CHANGES IN WHITE MATTER MYELIN INTEGRITY DURING AD PATHOGENESIS

Abstract

Alzheimer's disease (AD) is known to involve substantial synapse loss and cell death, especially during later stages. While these consistently observed changes occur in the grey matter (GM), diffusion-tensor imaging (DTI) studies have shown that AD patients also exhibit changes to the white matter (WM). However, little work has been done to understand the cellular basis of these observations. It has been posited that WM changes are merely caused by Wallerian degeneration, but more recent studies have not supported this conclusion. A likely alternative explanation is that WM changes are due to a decrease in myelin integrity driven by the processes governing AD pathogenesis. The present study employed a combination of whole-cell patch clamp physiology and electron microscopy (EM) to assess myelin integrity during AD pathogenesis. In whole-cell patch clamp experiments, antidromic action potentials (APs) were evoked in CA1 pyramidal neurons from wild-type and 5xFAD mice to determine their respective abilities to propagate APs, which is largely influenced by myelination.
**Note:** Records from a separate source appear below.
(** * Column imputer (factory and strategy variants): model and properties

    The two Python modules [imputer_factory.py] and [imputer_strategy.py]
    define the same three strategy classes ([Mean], [Median], [Mode]) and
    an [Imputer] wrapper; they differ only in how the strategy object is
    built.  This development embeds both.

    Numeric model.  A float64 cell is the not-a-number marker, one of the two
    infinities, or a finite value, held as a canonical rational.  Every
    arithmetic result is rounded to binary64 (to nearest, ties to even, with
    gradual underflow) and overflows to an infinity, as IEEE 754 prescribes.
    The two zeros are not told apart.  The cells of a column are added in
    row order; numpy may group the additions of a long column differently,
    which shows only when a partial sum is inexact, so the theorems that give
    the value of a mean are stated for sums that are exact. *)

From Stdlib Require Import QArith Qcanon ZArith Lia DecimalString.
From Stdlib Require Import Sorting.Permutation Sorting.Sorted.
From stdpp Require Import base decidable option list gmap strings.

Local Open Scope Z_scope.

(** ** Cells *)

Inductive cell : Type :=
| NaN
| NegInf
| Fin (q : Qc)
| PosInf.

Definition Qc_eqb (a b : Qc) : bool := Qeq_bool a b.

Definition cell_eqb (x y : cell) : bool :=
  match x, y with
  | NaN, NaN | NegInf, NegInf | PosInf, PosInf => true
  | Fin a, Fin b => Qc_eqb a b
  | _, _ => false
  end.

#[global] Instance cell_eq_dec : EqDecision cell.
Proof.
  intros x y. destruct (cell_eqb x y) eqn:E.
  - left. destruct x, y; try discriminate E; try reflexivity.
    f_equal. apply Qc_is_canon. apply Qeq_bool_iff. exact E.
  - right. intros ->. destruct y; try discriminate E.
    simpl in E. unfold Qc_eqb in E.
    assert (H : Qeq_bool q q = true) by (apply Qeq_bool_iff; reflexivity).
    congruence.
Defined.

(** [np.isnan], [np.isposinf], [np.isneginf]. *)
Definition isnan (x : cell) : bool :=
  match x with NaN => true | _ => false end.
Definition isposinf (x : cell) : bool :=
  match x with PosInf => true | _ => false end.
Definition isneginf (x : cell) : bool :=
  match x with NegInf => true | _ => false end.
Definition isfinite (x : cell) : bool :=
  match x with Fin _ => true | _ => false end.

(** ** Rounding to binary64 *)

(** [N / D] rounded to the nearest integer, a tie going to the even one
    ([0 <= N], [0 < D]). *)
Definition round_half_even (N D : Z) : Z :=
  let k := N / D in
  let r := N mod D in
  match 2 * r ?= D with
  | Lt => k
  | Gt => k + 1
  | Eq => if Z.even k then k else k + 1
  end.
(** [self.state = U * self.state * U.dag()] *)
Definition _evolve_dm (sim : Sim) (U : Qobj) : result Sim :=
  match state sim with
  | SObj q => Ok (set_state sim (SObj (qmul (qmul U q) (dag U))))
  | SZero =>
      Ok (set_state sim (SObj (qmul (qscale (p_of_Z 0) U) (dag U))))
  | SNone => Raise TypeError
  end.

Definition _evolve_state (sim : Sim) (U : Qobj) : result Sim :=
  if String.eqb (mode sim) "state_vector_simulator" then _evolve_ket sim U
  else if String.eqb (mode sim) "density_matrix_simulator" then _evolve_dm sim U
  else Raise (NotImplementedError (ModeNotAvailable (mode sim))).

(** [sum(...)] of Python: starts from the integer [0]. *)
Definition py_sum_P (l : list P) : P := fold_left padd l (p_of_Z 0).

Definition py_sum_states (l : list Qobj) : PyState Qobj :=
  fold_left (fun acc x => match acc with
                          | SObj a => SObj (qadd a x)
                          | _ => SObj x
                          end) l SZero.

(** The states that are not [None]. *)
Fixpoint filter_not_none (l : list (option Qobj)) : list Qobj :=
  match l with
  | [] => []
  | Some q :: tl => q :: filter_not_none tl
  | None :: tl => filter_not_none tl
  end.

(** [CircuitSimulator._apply_measurement(operation)] *)
Definition _apply_measurement (sim : Sim) (operation : Measurement) (rng : Rng)
  : result (Sim * Rng) :=
  '(states, probs) <- measurement_comp_basis operation (state sim) ;;
  if String.eqb (mode sim) "state_vector_simulator" then
    '(i, probs', sim1, rng') <-
      (if truthy (measure_results sim) then
         tok <- subscript (measure_results sim) (measure_ind sim) ;;
         i <- py_int tok ;;
         Ok (i, probs, set_measure_ind sim (measure_ind sim + 1), rng)
       else
         let probs' := map (fun p => pdiv p (py_sum_P probs)) probs in
         '(i, rng') <- random_choice rng probs' ;;
         Ok (i, probs', sim, rng')) ;;
    p <- py_index probs' i ;;
    let sim2 := set_probability sim1 (pmul (probability sim1) p) in
    s <- py_index states i ;;
    let sim3 := set_state sim2 (match s with
                                | Some q => SObj q
                                | None => SNone
                                end) in
    match classical_store operation with
    | None => Ok (sim3, rng')
    | Some store =>
        match cbits sim3 with
        | None => Raise TypeError
        | Some l =>
            l' <- py_setitem l store i ;;
            Ok (set_cbits sim3 (Some l'), rng')
        end
    end
  else if String.eqb (mode sim) "density_matrix_simulator" then
    let states' := filter_not_none states in
    let probs' := filter (fun x => negb (p_is_zero x)) probs in
    Ok (set_state sim
          (py_sum_states
             (map (fun sp => qscale (snd sp) (fst sp)) (combine states' probs'))),
        rng)
  else Raise (NotImplementedError (ModeNotAvailable (mode sim))).

(** [all([self.cbits[i] for i in operation.classical_controls])] *)
Definition classical_control_holds (sim : Sim) (operation : Gate)
  : result bool :=
  match classical_controls operation with
  | None => Raise TypeError
  | Some cc =>
      bits <- map_result (subscript (cbits sim)) cc ;;
      Ok (forallb (fun b => negb (b =? 0)) bits)
  end.

(** [CircuitSimulator.step()]; the returned [self.state] is the [state] of
    the new session. *)
Definition step (sim : Sim) (rng : Rng) : result (Sim * Rng) :=
  op <- py_index (ops sim) (op_index sim) ;;
  '(sim', rng') <-
    match op with
    | OpMeasure m => _apply_measurement sim m rng
    | OpCtrl operation U =>
        apply_gate <- classical_control_holds sim operation ;;
        if apply_gate then
          let U' := if precompute_unitary sim
                    then expand_operator U (N (qc sim)) (get_all_qubits operation)
                    else U in
          sim' <- _evolve_state sim U' ;; Ok (sim', rng)
        else Ok (sim, rng)
    | OpU U => sim' <- _evolve_state sim U ;; Ok (sim', rng)
    end ;;
  Ok (set_op_index sim' (op_index sim' + 1), rng').

(** [for _ in range(n): if self.step() is None: break] *)
Fixpoint run_loop (n : nat) (sim : Sim) (rng : Rng) : result (Sim * Rng) :=
  match n with
  | O => Ok (sim, rng)
  | S n' =>
      '(sim', rng') <- step sim rng ;;
      if is_none (state sim') then Ok (sim', rng')
      else run_loop n' sim' rng'
  end.

(** [CircuitSimulator.run(state, cbits, measure_results)]: the result, the
    session it leaves and the random source. *)
Definition run (sim : Sim) (st : option Qobj) (cb : option (list Z))
    (mr : option (list Tok)) (rng : Rng) : result (Res * Sim * Rng) :=
  let sim0 := initialize sim st cb mr in
  '(sim', rng') <- run_loop (List.length (ops sim0)) sim0 rng ;;
  r <- CircuitResult_one (state sim') (probability sim') (cbits sim') ;;
  Ok (r, sim', rng').

(** [itertools.product("01", repeat=n)] *)
Fixpoint product01 (n : nat) : list (list Tok) :=
  match n with
  | O => [[]]
  | S n' =>
      flat_map (fun c => map (cons (TChr c)) (product01 n')) ["0"; "1"]%char
  end.

(** An element of [cbits_results]: a reference to the caller's list object,
    or a list that [initialize] created for one replay. *)
Inductive CbRef : Type :=
| RefCaller
| RefOwn (v : option (list Z)).

Definition deref (caller : option (list Z)) (r : CbRef) : option (list Z) :=
  match r with
  | RefCaller => caller
  | RefOwn v => v
  end.

(** The accumulators of [run_statistics]. *)
Record StatAcc : Type := Build_StatAcc {
  acc_sim : Sim;
  acc_caller : option (list Z);    (* the content of the caller's [cbits] *)
  acc_rng : Rng;
  acc_states : list (PyState Qobj);
  acc_probabilities : list P;
  acc_cbits_results : list CbRef
}.

(** [for results in product("01", repeat=num_measurements): ...] *)
Fixpoint run_statistics_loop (combos : list (list Tok)) (st : option Qobj)
    (a : StatAcc) : result StatAcc :=
  match combos with
  | [] => Ok a
  | results :: tl =>
      '(run_result, sim', rng') <-
        run (acc_sim a) st (acc_caller a) (Some results) (acc_rng a) ;;
      final_state <- py_index (final_states run_result) 0 ;;
      p <- py_index (probabilities run_result) 0 ;;
      run_statistics_loop tl st
        (Build_StatAcc sim'
           (if cbits_shared sim' then cbits sim' else acc_caller a)
           rng'
           (acc_states a ++ [final_state])
           (acc_probabilities a ++ [p])
           (acc_cbits_results a ++
              [if cbits_shared sim' then RefCaller else RefOwn (cbits sim')]))
  end.

(** [CircuitSimulator.run_statistics(state, cbits)] *)
Definition run_statistics (sim : Sim) (st : option Qobj) (cb : option (list Z))
    (rng : Rng) : result (Res * Sim * Rng) :=
  a <- run_statistics_loop (product01 (num_measurements (gates (qc sim)))) st
         (Build_StatAcc sim cb rng [] [] []) ;;
  r <- CircuitResult_many (acc_states a) (acc_probabilities a)
         (map (deref (acc_caller a)) (acc_cbits_results a)) ;;
  Ok (r, acc_sim a, acc_rng a).

(** [CircuitSimulator._process_ops()]: the operation list of a program and
    the list of its unitaries. *)
Fixpoint _process_ops (gs : list CircuitOp) (U_list : list Qobj)
    (U_list_index : Z) : result (list (Op Qobj)) :=
  match gs with
  | [] => Ok []
  | M m :: tl =>
      rest <- _process_ops tl U_list U_list_index ;;
      Ok (OpMeasure m :: rest)
  | G g :: tl =>
      U <- py_index U_list U_list_index ;;
      rest <- _process_ops tl U_list (U_list_index + 1) ;;
      Ok ((if truthy (classical_controls g) then OpCtrl g U else OpU U) :: rest)
  end.

(** [CircuitSimulator(qc, state, cbits, U_list, measure_results, mode)]
    with [precompute_unitary=False] and the unitaries [U_list] of the
    program. *)
Definition CircuitSimulator_init (c : QubitCircuit) (st : option Qobj)
    (cb : option (list Z)) (U_list : list Qobj) (mr : option (list Tok))
    (md : string) : result Sim :=
  os <- _process_ops (gates c) U_list 0 ;;
  Ok (initialize
        (Build_CircuitSimulator c md false os SNone (p_of_Z 1) None false 0
           None 0)
        st cb mr).

End Simulator.

(** ** Gate matrices on a one-qubit register *)

(** Complex numbers as pairs of reals and 2x2 complex matrices, enough to
    multiply out what the resolver emits for a one-qubit gate. *)
Module C2.

Definition C : Type := (R * R)%type.

Definition Cadd (a b : C) : C := (fst a + fst b, snd a + snd b)%R.
Definition Cmul (a b : C) : C :=
  (fst a * fst b - snd a * snd b, fst a * snd b + snd a * fst b)%R.
Definition C0 : C := (0, 0)%R.
Definition C1 : C := (1, 0)%R.
Definition Ci : C := (0, 1)%R.
Definition Cre (x : R) : C := (x, 0)%R.
(** [exp(1j * a)] *)
Definition Cexp (a : R) : C := (cos a, sin a).

(** Rows [(m00, m01)] and [(m10, m11)]. *)
Record M2 : Type := Build_M2 { m00 : C; m01 : C; m10 : C; m11 : C }.

Definition I2 : M2 := Build_M2 C1 C0 C0 C1.

Definition mmul (a b : M2) : M2 :=
  Build_M2 (Cadd (Cmul (m00 a) (m00 b)) (Cmul (m01 a) (m10 b)))
           (Cadd (Cmul (m00 a) (m01 b)) (Cmul (m01 a) (m11 b)))
           (Cadd (Cmul (m10 a) (m00 b)) (Cmul (m11 a) (m10 b)))
           (Cadd (Cmul (m10 a) (m01 b)) (Cmul (m11 a) (m11 b))).

Definition mscale (c : C) (a : M2) : M2 :=
  Build_M2 (Cmul c (m00 a)) (Cmul c (m01 a)) (Cmul c (m10 a)) (Cmul c (m11 a)).
Lemma step_timer_frame e w :
  timerEvent e = false ->
  timers (step e w) = timers w /\
  nextTimer (step e w) = nextTimer w /\
  controlsTimeout (ui (step e w)) = controlsTimeout (ui w) /\
  clock (step e w) = clock w.
Proof.
  intros He.
  assert (H : timers (handle e w) = timers w /\
              nextTimer (handle e w) = nextTimer w /\
              controlsTimeout (ui (handle e w)) = controlsTimeout (ui w) /\
              clock (handle e w) = clock w).
  { destruct e; try discriminate He; unfold_handlers; by_cases. }
  destruct H as (H1 & H2 & H3 & H4). unfold step.
  rewrite commit_nextTimer, commit_controlsTimeout, commit_clock.
  rewrite commit_timers_same by (symmetry; exact H3). auto.
Qed.

Lemma truthy_positive h id : truthy h = Some id <-> h = Some id /\ (1 <= id)%nat.
Proof.
  destruct h as [[|n]|]; simpl; split.
  - discriminate.
  - intros [[= <-] H]. lia.
  - intros [= <-]. split; [reflexivity|lia].
  - intros [H _]. exact H.
  - discriminate.
  - intros [H _]. discriminate H.
Qed.
(* ===== verification/Prelude.v ===== *)
(** * Talos: verification of the remote desktop path, the server's launcher, its remote jobs
    and the updates of its agents

    Talos manages machines remotely.  This development verifies the path on which a
    managed desktop reaches the technician's screen, the relay and the framings
    that the path shares with the rest of the program, the launcher that installs,
    updates, backs up and restores a self-hosted Talos server, the jobs by which the
    server has agents repair their machines, the plans by which it has them patched, and
    the supervisor that updates the programs on the managed machine.

    ** The parts and how they work together

    On the managed machine a helper process captures the desktop with its dirty
    rectangles, merges and packs the rectangles into an atlas texture, and lets
    shaders on the graphics card encode the tiles of the atlas as a stream of commands
    (the ATX2 format).  It sends each frame as display records: frame begin, moved
    rectangles, the atlas commands in one record or in chunks, frame end.  The records
    travel through framed streams and, when the peers cannot reach each other, through
    a relay that pairs two connections of the same session and copies bytes between
    them; over the relay the peers encrypt end to end.  The viewer decodes records and
    commands and composes the picture.

    The server is run by Docker Compose under a launcher, talos_appliance.  A command of the
    launcher reads its request and the recorded configuration, secrets and journal,
    changes files, database and services step by step, and records its progress in the
    journal, so that the next command can go on after a failure or an interruption.

    The server's web backend keeps remediation jobs in a database.  A command is projected
    into a job with steps, an agent claims the jobs that wait for it, runs the steps and
    reports on them, and the job is over when each of its steps is.  For patches the backend
    decides what to do: it resolves the policy of a device, and from the policy, the
    overrides of technicians and the updates of the device it makes a plan of actions.

    On a managed machine a supervisor keeps the worker's service running and the programs up to
    date.  It asks an update server for a signed manifest, checks it, downloads the package it
    names and checks that, and applies the package: the worker's itself, its own through a
    copy of itself that outlives its service.  A package is extracted into a staging
    directory, the service is stopped, and the installed files are replaced one by one.

    ** Files

    - [Prelude]: outcomes, methods, machine integers and the tactics of the
      development.
    - [Bytes], [Pixels], [Text]: lemmas on byte strings, pixel buffers and the strings
      of the standard library.
    - [Frames]: the framed control, shell, chat and file-transfer messages of
      talos_protocol/src/lib.rs and the readers of talos_worker/src/shell.rs and
      chat.rs, with the interface [FrameCodec].
    - [RelayTransport]: talos_protocol/src/relay_transport.rs, over the interface
      [Aead] of an authenticated cipher.
    - [Relay]: talos_relay/src/main.rs: the map of waiting connections, the clean-up,
      the frame probe, and the copy loop as a step relation.
    - [DisplayRecord]: the display records of talos_protocol/src/lib.rs.
    - [TileStream], [TileDecode], [TileMerge]: talos_worker_helper/src/tile_commands.rs:
      the stream format, the pixels a stream stands for, and the merging of solid
      tiles.
    - [ExactMap]: the state the tile encoder of the same file keeps between frames
      (Module [Encoder]).
    - [Atlas]: talos_worker_helper/src/atlas.rs, from dirty rectangles to tiles
      (Module [Atlas]).
    - [ViewportCpu], [CpuDisplay]: talos_viewer/src-tauri/src/viewport_cpu.rs: the
      decoder and the compositor (Modules [Cpu] and [Compositor]), and what the
      compositor promises.
    - [Transmit]: talos_worker_helper/src/experimental_stream.rs, the records of a
      frame (Module [Sender]), and what the viewer shows after them.
    - [DisplayDelta]: talos_viewer/src-tauri/src/display_delta.rs, the compositor of the
      viewer on Windows (Module [Delta]): the picture in memory and the frames queued
      for the graphics card.
    - [WindowsScreen], [WindowsViewer]: that compositor against the abstract screen of
      [CpuDisplay], and on the frames that [Transmit] sends.
    - [Refresh]: the test for a full refresh of experimental_stream.rs.
    - [Capture]: the composition of [Atlas], [Transmit] and [CpuDisplay].
    - [ApplianceConfig]: config.rs and network.rs of talos_appliance/src (Modules [Config]
      and [Network]); [ApplianceEnvironment]: the environment file that compose.rs
      writes; [ApplianceCli]: cli.rs.
    - [Appliance]: the journal of state.rs (Module [Journal]), the backups of backup.rs
      (Module [Backup]) and the operations of orchestrator.rs, quickstart.rs, images.rs,
      compose.rs and diagnostics.rs (Module [Launcher]).  The state is a [Core]: the files,
      the backups, the services and the schema of the database.  Every step that reaches
      outside the process takes a [Fate] from the input: it succeeds, fails, or is the
      last one of the process, with or without its effect.
    - [ApplianceLogic]: a logic for such operations, with one postcondition for each way
      to end; [ApplianceSafety], [ApplianceRecovery], [ApplianceResume],
      [ApplianceTypes] and [ApplianceData]: what it proves of the commands.
    - [ApplianceRedact]: redaction.rs (Module [Redaction]).
    - [Json]: the JSON values of the backend and what its code does with them.
    - [Remediation]: lib/remediationStatusTransitions.ts, lib/remediationDispatch.ts and the
      routes of routes/remediationDispatch.routes.ts and routes/rmmTelemetry.routes.ts of
      api_backend that write jobs and steps (Module [Remediation]); the state is a
      [Database] of jobs with their steps, a route a function on it.
    - [RemediationLife], [RemediationHistory], [RemediationReports]: one job under one report,
      the database under any sequence of requests, and reports in particular.
    - [PatchText]: regular expressions as JavaScript runs them, and the classification of
      updates; [PatchPlan]: lib/patchDecisionEngine.ts (Module [Plan]);
      [PatchCompliance]: lib/patchManagement.ts (Module [Compliance]).
    - [PatchAuthority], [PatchDecision]: what a plan may contain.
    - [Machine]: the machine of the supervisor: a tree of files whose operations can fail,
      done in part (Module [Fs]), and what servers and commands answer (Module [Machine]).
    - [Update]: talos_update_common/src/lib.rs (Module [Update]), over the interface [Crates]
      of the libraries it calls.
    - [Services]: service_manager.rs of talos_supervisor/src: the trait as the class
      [ServiceManager], its implementation with systemd, and the laws the supervisor relies
      on with their proof for systemd (Module [ServiceFacts]).
    - [Apply], [Supervisor]: main.rs and supervisor.rs of talos_supervisor/src, as they are
      built for Linux.
    - [UpdateSafety], [UpdateInstall]: what may be installed, and how files are replaced.

    A struct of the source is a record with its field names, an enum an inductive
    type, a function a definition with its name.  A loop is a fold, a fixpoint on its
    list, or a fixpoint with fuel; a method with [&mut self] is a [method], a function
    from the state to the new state and the outcome.

    ** What the theorems show

    - End to end: [Capture.captured_frame_shown] composes capture, packing, records
      and compositor: if the encoder on the card is lossless (class [Encoder]), the
      viewer ends up with the captured frame, pixel by pixel.
    - Wire formats: parsers accept exactly what the builders produce
      ([DisplayRecord.display_record_exact], [Frames.control_frame_exact]
      and the chat and file-transfer frames); streams are read back as they were written
      ([TileStream.tile_stream_roundtrip], [Frames.shell_stream_roundtrip],
      [RelayTransport.e2e_session_roundtrip], [Relay.relay_handshake]); no bytes of a
      peer make them panic or loop ([TileDecode.reconstruct_safe] and the lemmas
      [frame_parsers_safe], [display_record_safe] and [tile_stream_parse_safe]).
    - Pictures: merging and chunking preserve what is shown
      ([TileMerge.merge_preserves_picture], [TileStream.wire_chunks_partition],
      [Transmit.chunks_show_whole_frame]); the two decoders of the program agree
      ([ViewportCpu.viewer_decodes_like_helper]).
    - The compositor: its invariant, its safety, and the refinement of an abstract
      screen ([CpuDisplay]).  The compositor on Windows: its picture refines the same
      screen ([WindowsScreen.windows_picture_refines_screen]), and what waits for the
      card is bounded ([DisplayDelta.viewer_queue_bounded]).
    - The capture side: merging of rectangles, packing, and that a frame within the
      limits is never refused ([Atlas]); the map of exact cells after any sequence of
      calls ([ExactMap.exact_map_sound]); the test for a full refresh
      ([Refresh.full_refresh_test]).
    - The relay: pairing and copying in every interleaving ([Relay]).
    - The launcher, through every sequence of commands, failures and interruptions: the
      services only meet a database of their own version
      ([ApplianceSafety.services_meet_own_schema]); every journal it wrote loads
      ([ApplianceTypes.written_journal_loads]); nothing is lost without an explicit and
      confirmed removal ([ApplianceData.data_survives]); an interrupted update goes on
      ([ApplianceResume.interrupted_update_recovers]), but three interruptions leave an
      installation that no command leads out of ([ApplianceRecovery.stranded_for_good]).
      What it writes and prints: the environment file reads back
      ([ApplianceEnvironment.environment_reads_back]), Docker's addresses avoid the proxy
      ([ApplianceConfig.dynamic_range_avoids_proxy]), and generated secrets are not
      printed ([ApplianceRedact.generated_secrets_redacted]).
    - Remediation jobs, through every sequence of requests: an outcome is final
      ([RemediationHistory.outcomes_are_final]), a command is delivered at most once
      ([RemediationHistory.delivered_once]), a report reaches only the job of its agent and
      may come again ([RemediationReports.report_scope],
      [RemediationReports.repeated_report]), and evidence of all steps settles the job
      ([RemediationReports.evidence_settles_job]).
    - Patches: a plan installs exactly what policy and overrides authorize
      ([PatchDecision.installs_what_is_authorized]), one version of macOS at a time
      ([PatchDecision.one_macos_version]), reboots on request or in its window
      ([PatchDecision.reboots_only_in_window]), and is made whenever its dates can be
      printed ([PatchDecision.plan_is_made]); the policy of a device is the best one that
      applies ([PatchCompliance.policy_resolution]).
    - Updates, whatever the server, the disk and the services do: only members of packages
      that a signed manifest authorizes get into the worker's installation
      ([UpdateSafety.only_authorized_files]) or are handed to the helper
      ([UpdateSafety.helper_gets_authorized_package]), and a file is not lost while it is
      replaced ([UpdateInstall.installed_or_kept]).
    - Where the code does not do what it should, a theorem exhibits it:
      [CpuDisplay.huge_frame_panics], [ViewportCpu.solid_payload_divergence],
      [RelayTransport.e2e_directions_share_nonces],
      [RelayTransport.e2e_oversized_frame_refused],
      [Transmit.overlapping_changes_depend_on_chunks], the second half of
      [Refresh.full_refresh_test], [DisplayDelta.wrapping_move_panics],
      [WindowsViewer.helper_moves_never_reach_card],
      [ApplianceRecovery.stranded_for_good], the second half of
      [ApplianceRedact.database_urls_redacted],
      [RemediationReports.stale_patch_job_runs_again],
      [RemediationReports.repeated_projection_reopens],
      [PatchDecision.single_update_override_reboots], the second half of
      [PatchDecision.reboots_only_in_window],
      [UpdateInstall.interrupted_self_update_is_promoted],
      [UpdateInstall.failed_apply_leaves_service_stopped] and
      [UpdateInstall.jitter_secs_panics].

    ** Numbers, bounds and fuel

    Machine integers are [Z] with wrapping, checking or saturation written out as in
    the source; the builds modelled are release builds, in which plain arithmetic
    wraps.  [usize] has 64 bits.  A loop whose bound is in the data gets as fuel the
    length of its input plus one (each turn consumes at least one byte or one element)
    or, for the splitting of rectangles, the number of pieces plus two; the loop that
    empties the viewer's queue gets the number of its frames plus one, the loop that
    replaces database addresses the length of its text plus one (each turn removes a
    colon), a repetition in a regular expression the length of the rest of the text (each turn
    takes at least one character), the wait for a service one turn for each second until its
    deadline plus one, and printing a 64-bit number its 20 digits.  Running out is
    the outcome [Fuel], and the theorems about results show that it does not occur.

    ** What is not modelled

    The shaders, Direct3D, the video decoder, the window, the cipher, TLS, zstd, the hash of
    backup files and the URL parser are parameters with the properties the code relies
    on.  Pipes and sockets are byte lists; the pipe to the worker takes everything.  JSON
    files are the values they stand for.  Logging, timing and statistics are left out,
    and with them the fields that only they read.  Of the launcher's files the
    certificates, the embedded assets and the diagnostic reports have no contents, and
    symbolic links and access rights are left out; a file is written as a whole, as
    [atomic_write] promises.  In the backend a transaction is one step, Number() and the
    text of a number are parameters, as are Unicode lower case, the parsing and printing of
    dates, time zones and collation, and the table rmm_patch_action is left out.  Of the
    supervisor the builds for Windows and macOS, symbolic links and a shutdown in the middle
    of an update are left out; versions, signatures, digests and archives are calls of
    libraries and are parameters with the documented properties that are used.  The
    operating-system side of the agents, the rest of the web backend, the frontend and the
    video codecs are outside the development. *)

(** ** Contents of this file

    The outcome monad in which fallible Rust code is written, byte strings with the
    slice operations of the Rust standard library, machine integers at their width,
    and the automation the component files use. *)

From stdpp Require Export prelude list list_numbers gmap strings.
From Stdlib Require Export Lia ZifyBool.
(** Adjacent slices join. *)
Lemma slice_join l a b c s t :
  slice l a b = Some s -> slice l b c = Some t -> slice l a c = Some (s ++ t).
Proof.
  intros Hs Ht. pose proof (slice_inv _ _ _ _ Hs). pose proof (slice_inv _ _ _ _ Ht).
  rewrite slice_some in Hs, Ht by lia. injection Hs as <-. injection Ht as <-.
  rewrite slice_some by lia. f_equal.
  replace (Z.to_nat (c - a)) with (Z.to_nat (b - a) + Z.to_nat (c - b))%nat by lia.
  replace (Z.to_nat b) with (Z.to_nat a + Z.to_nat (b - a))%nat by lia.
  rewrite <- drop_drop. set (l' := drop (Z.to_nat a) l).
  rewrite <- (take_drop (Z.to_nat (b - a)) l') at 1.
  assert (length (take (Z.to_nat (b - a)) l') = Z.to_nat (b - a)) as Hl.
  { unfold l'. rewrite length_take, length_drop. unfold len in *. lia. }
  rewrite take_app_add' by done. done.
Qed.

Lemma slice_full_inv l b s : b = len l -> slice l 0 b = Some s -> s = l.
Proof. intros -> H. rewrite slice_all in H by done. congruence. Qed.

Lemma slice_drop l a : 0 <= a <= len l -> slice l a (len l) = Some (drop (Z.to_nat a) l).
Proof.
  intros. rewrite slice_some by lia. f_equal. apply take_ge.
  rewrite length_drop. unfold len in *; lia.
Qed.

Lemma slice_Forall (P : A -> Prop) l a b s :
  Forall P l -> slice l a b = Some s -> Forall P s.
Proof.
  intros Hl Hs. pose proof (slice_inv _ _ _ _ Hs). rewrite slice_some in Hs by lia.
  injection Hs as <-. by apply Forall_take, Forall_drop.
Qed.

(** A slice of a slice. *)
Lemma slice_slice l a b s c d :
  slice l a b = Some s -> 0 <= c -> d <= b - a -> slice s c d = slice l (a + c) (a + d).
Proof.
  intros Hs Hc Hd. pose proof (slice_inv _ _ _ _ Hs) as (? & ? & Hlen).
  destruct (decide (c <= d)) as [Hcd|Hcd].
  - rewrite !slice_some by lia. rewrite slice_some in Hs by lia. injection Hs as <-.
    f_equal. rewrite skipn_firstn_comm, drop_drop, take_take. f_equal; [lia|f_equal; lia].
  - unfold slice. zify_bool; try lia; done.
Qed.

(** ** Copies into a buffer *)

Lemma copy_at_is_Some l a k : is_Some (copy_at l a k) <-> 0 <= a /\ a + len k <= len l.
Proof.
  unfold copy_at; split; [intros [? ?]|intros]; zify_bool; try lia; eauto; done.
Qed.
In addition, the ultrastructure of myelin, including myelin thickness and abnormal myelination, in post-mortem human tissue and AD mouse models was assessed via EM. Antidromic AP propagation appears to vary substantially more in 5xFAD mouse neurons relative to controls. Specifically, some 5xFAD neurons appear functionally similar to controls, while a subset exhibit substantial deficits in antidromic AP propagation. This implies that functional properties dependent on myelination are altered in the presence of AD pathology. Additionally, abnormal patterns of myelination occur at significantly higher rates in aged 5xFAD mice than controls. This also appears to be the case in humans, with post-mortem AD tissue showing a much higher incidence of ultrastructural myelin abnormalities than tissue from non-cognitively impaired controls. The current data appear to support the hypothesis that WM changes during AD pathogenesis are due to decreased myelin integrity. Moreover, these changes also appear to have functional consequences at the cellular level, which likely result in deficits in neuronal communication.